Again came the unbidden image, Hello winking at me from some bed, somewhere.
"If you're unwilling to explore that avenue, I will. I fucking will, D. Where is he?"
He moved like the great movement that he was, calling doors open in advance of him, filling the air with his exhalations, squeezing what oxygen there was through his cellulite. "Hello," he murmured. Hello.
"I'm here, Delicious."
And there he was, at the end of the cul-de-sac in front of us, pillowed by coral walls, and the aura of him.

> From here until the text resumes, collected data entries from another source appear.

(** * Sales dashboard: the sheet-to-PostgreSQL synchroniser and the dashboard loader

    A shallow embedding of [google_sheets_to_postgres_sync.py] (the
    synchroniser), of the data pipeline of [app_v1.py] (the loader
    [load_full_sales_data_from_db], the sidebar filter [filtered_df], the
    follow-up counters, the totals and group statistics of the tabs and the
    date inputs) and of [webhook_server.py] (the request handler
    [sync_sheets]), with the properties the specification states about them
    and further properties read off the code.

    Conventions.
    - Text is ASCII text ([string]); [str.lower], [str.strip] and [str.title]
      are the ASCII fragments of the Python methods.
    - A cell of a pandas frame is a [value]; [None], [NaN] and [NaT] are the
      single null [VNull] (they are the values [pd.isna] accepts).
    - Numbers are exact rationals: binary floating point is not modelled.
    - The pandas parsers ([pd.to_datetime], [pd.to_numeric]) and Python's
      [str] on numbers and dates are parameters of the development; the
      end-to-end scenario instantiates them with an ISO date reader and a
      decimal reader.
    - The relational store keeps the tuples it is given and hands them back
      unchanged; type coercion inside PostgreSQL is outside the model. *)

From Stdlib Require Import String Ascii ZArith QArith Bool Arith Lia List.
Import ListNotations.
Local Close Scope Q_scope.
Local Open Scope string_scope.
Local Open Scope list_scope.

(** ** Python string methods (ASCII) *)

Module Py.

Definition is_space (c : ascii) : bool :=
  let n := nat_of_ascii c in
  ((9 <=? n) && (n <=? 13) || (28 <=? n) && (n <=? 32))%nat.

Definition is_upper (c : ascii) : bool :=
  let n := nat_of_ascii c in ((65 <=? n) && (n <=? 90))%nat.

Definition is_lower (c : ascii) : bool :=
  let n := nat_of_ascii c in ((97 <=? n) && (n <=? 122))%nat.

Definition to_lower (c : ascii) : ascii :=
  if is_upper c then ascii_of_nat (nat_of_ascii c + 32)%nat else c.

Definition to_upper (c : ascii) : ascii :=
  if is_lower c then ascii_of_nat (nat_of_ascii c - 32)%nat else c.

(** [s.lower()] *)
Fixpoint lower (s : string) : string :=
  match s with
  | EmptyString => EmptyString
  | String c s' => String (to_lower c) (lower s')
  end.

(** [s.lstrip()] *)
Fixpoint lstrip (s : string) : string :=
  match s with
  | EmptyString => EmptyString
  | String c s' => if is_space c then lstrip s' else s
  end.
(** Every run of the loop: each request in the log was sent for a fee
    candidate among the rows, and a returned decision is the final
    Pending or a match of a debit row. *)
Lemma runs_scan_inv (service : prompt -> gen_reply -> Prop) (rows : list txn) :
  forall l r, runs scorer service (loop rows) l r ->
  (forall p, In p (service_calls l) ->
     exists t, In t rows /\ candidate t p) /\
  (forall d, r = Ok d ->
     d = no_match \/
     exists t, In t rows /\ is_debit t = true /\
       (d = exact_match t \/ exists text, d = ai_reconciled t text)).
Proof.
  induction rows as [|t rest IH]; intros l r H.
  - unfold loop in H. cbn in H. inv_runs. split.
    + intros p [].
    + intros d [= <-]. now left.
  - apply runs_body_inv in H. destruct H as [Hcalls Hend]. split.
    + intros p Hp. destruct (Hcalls p Hp) as [Hc|(l' & Hp' & H')].
      * exists t. split; [now left|assumption].
      * destruct (IH _ _ H') as [IH1 _].
        destruct (IH1 p Hp') as (t0 & ? & ?).
        exists t0. split; [now right|assumption].
    + intros d ->. destruct Hend as [(l' & H')|Hend].
      * destruct (IH _ _ H') as [_ IH2].
        destruct (IH2 d eq_refl) as [?|(t0 & ? & ?)]; [now left|].
        right. exists t0. split; [now right|assumption].
      * right. exists t. split; [now left|]. now apply Hend.
Qed.

Lemma text_score_Ok (t : txn) (score : Z) :
  text_score scorer inv_vendor inv_num t = Ok score ->
  exists vendor_match num_match,
    scorer inv_vendor (PyStr.lower (t_description t)) = Ok vendor_match /\
    scorer inv_num (PyStr.lower (t_description t)) = Ok num_match /\
    score = Z.max vendor_match num_match.
Proof.
  unfold text_score.
  destruct (scorer inv_vendor _) as [v|e]; [|discriminate].
  destruct (scorer inv_num _) as [n|e]; [|discriminate].
  intros [= <-]. now exists v, n.
Qed.

(** The row's run on a debit row that meets the exact-match rule. *)
Lemma row_run_exact (service : prompt -> gen_reply) (t : txn)
    (txn_amount : float) (score : Z) :
  is_debit t = true ->
  py_float (t_amount t) = Ok txn_amount ->
  text_score scorer inv_vendor inv_num t = Ok score ->
  exact_rule inv_amount txn_amount score = true ->
  row_run scorer service inv_vendor inv_num inv_amount t =
  ([Scored inv_vendor (PyStr.lower (t_description t));
    Scored inv_num (PyStr.lower (t_description t))],
   Some (Ok (exact_match t))).
Proof.
  intros D F S X. apply text_score_Ok in S. destruct S as (v & n & Hv & Hn & ->).
  unfold row_run. now rewrite D, F, Hv, Hn, X.
Qed.

(** The row's run on a debit row that the exact-match rule leaves and the
    fee rule takes: the service is asked, and its answer decides. *)
Lemma row_run_fee (service : prompt -> gen_reply) (t : txn)
    (txn_amount : float) (score : Z) :
  is_debit t = true ->
  py_float (t_amount t) = Ok txn_amount ->
  text_score scorer inv_vendor inv_num t = Ok score ->
  exact_rule inv_amount txn_amount score = false ->
  fee_rule inv_amount txn_amount score = true ->
  let txn_desc := PyStr.lower (t_description t) in
  let q := request inv_vendor inv_num inv_amount txn_desc txn_amount in
  row_run scorer service inv_vendor inv_num inv_amount t =
  match service q with
  | Response text =>
      if accepted (Response text)
      then ([Scored inv_vendor txn_desc; Scored inv_num txn_desc; Generated q],
            Some (Ok (ai_reconciled t text)))
      else ([Scored inv_vendor txn_desc; Scored inv_num txn_desc; Generated q],
            None)
  | reply =>
      (Scored inv_vendor txn_desc :: Scored inv_num txn_desc :: Generated q
         :: refusal_log reply, None)
  end.
Proof.
  intros D F S X Fee. apply text_score_Ok in S.
  destruct S as (v & n & Hv & Hn & ->).
  unfold row_run. now rewrite D, F, Hv, Hn, X, Fee.
Qed.

(** A gap above 0 within the bound, with a text score above 60, is a case
    of the fee rule and not of the exact-match rule. *)
Lemma fee_rule_intro (txn_amount : float) (score : Z) :
  60 < score ->
  (0 <? abs (inv_amount - txn_amount))%float = true ->
  (abs (inv_amount - txn_amount) <=? inv_amount * 0.05)%float = true ->
  exact_rule inv_amount txn_amount score = false /\
  fee_rule inv_amount txn_amount score = true.
Proof.
  intros Hs Hgap Hle. unfold exact_rule, fee_rule, is_within_fee_range. split.
  - destruct (inv_amount =? txn_amount)%float eqn:E; [|reflexivity].
    apply eqb_no_gap in E. congruence.
  - rewrite Hgap, Hle. apply Z.ltb_lt in Hs. now rewrite Hs.
Qed.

"Hello"—the Big D's voice had a wheezing quality to it—"I want your glimmers. I'll return them with interest."
"Come and get them then," said Hello. And the air in the corridor, upon those words, began to ignite, particles accelerating through the scientists' super tubes.
"Gently, though," said the Big D, wavering like Dandelion's thirty-first flame. "I am only so much Delicious."
Only so much Delicious: a circumstance that belied the entire culture of him, his cult, his godhood. As I watched him huff and heave as he tried to ingest it all, even what wasn't there, I knew the game had been decided. He had overdosed.
There was a flushed departure of the glimmers, as if from the told boy on the block…then a new honeycomb formed of the scattered cells.
With, perhaps, a lad's eye for the aesthetic.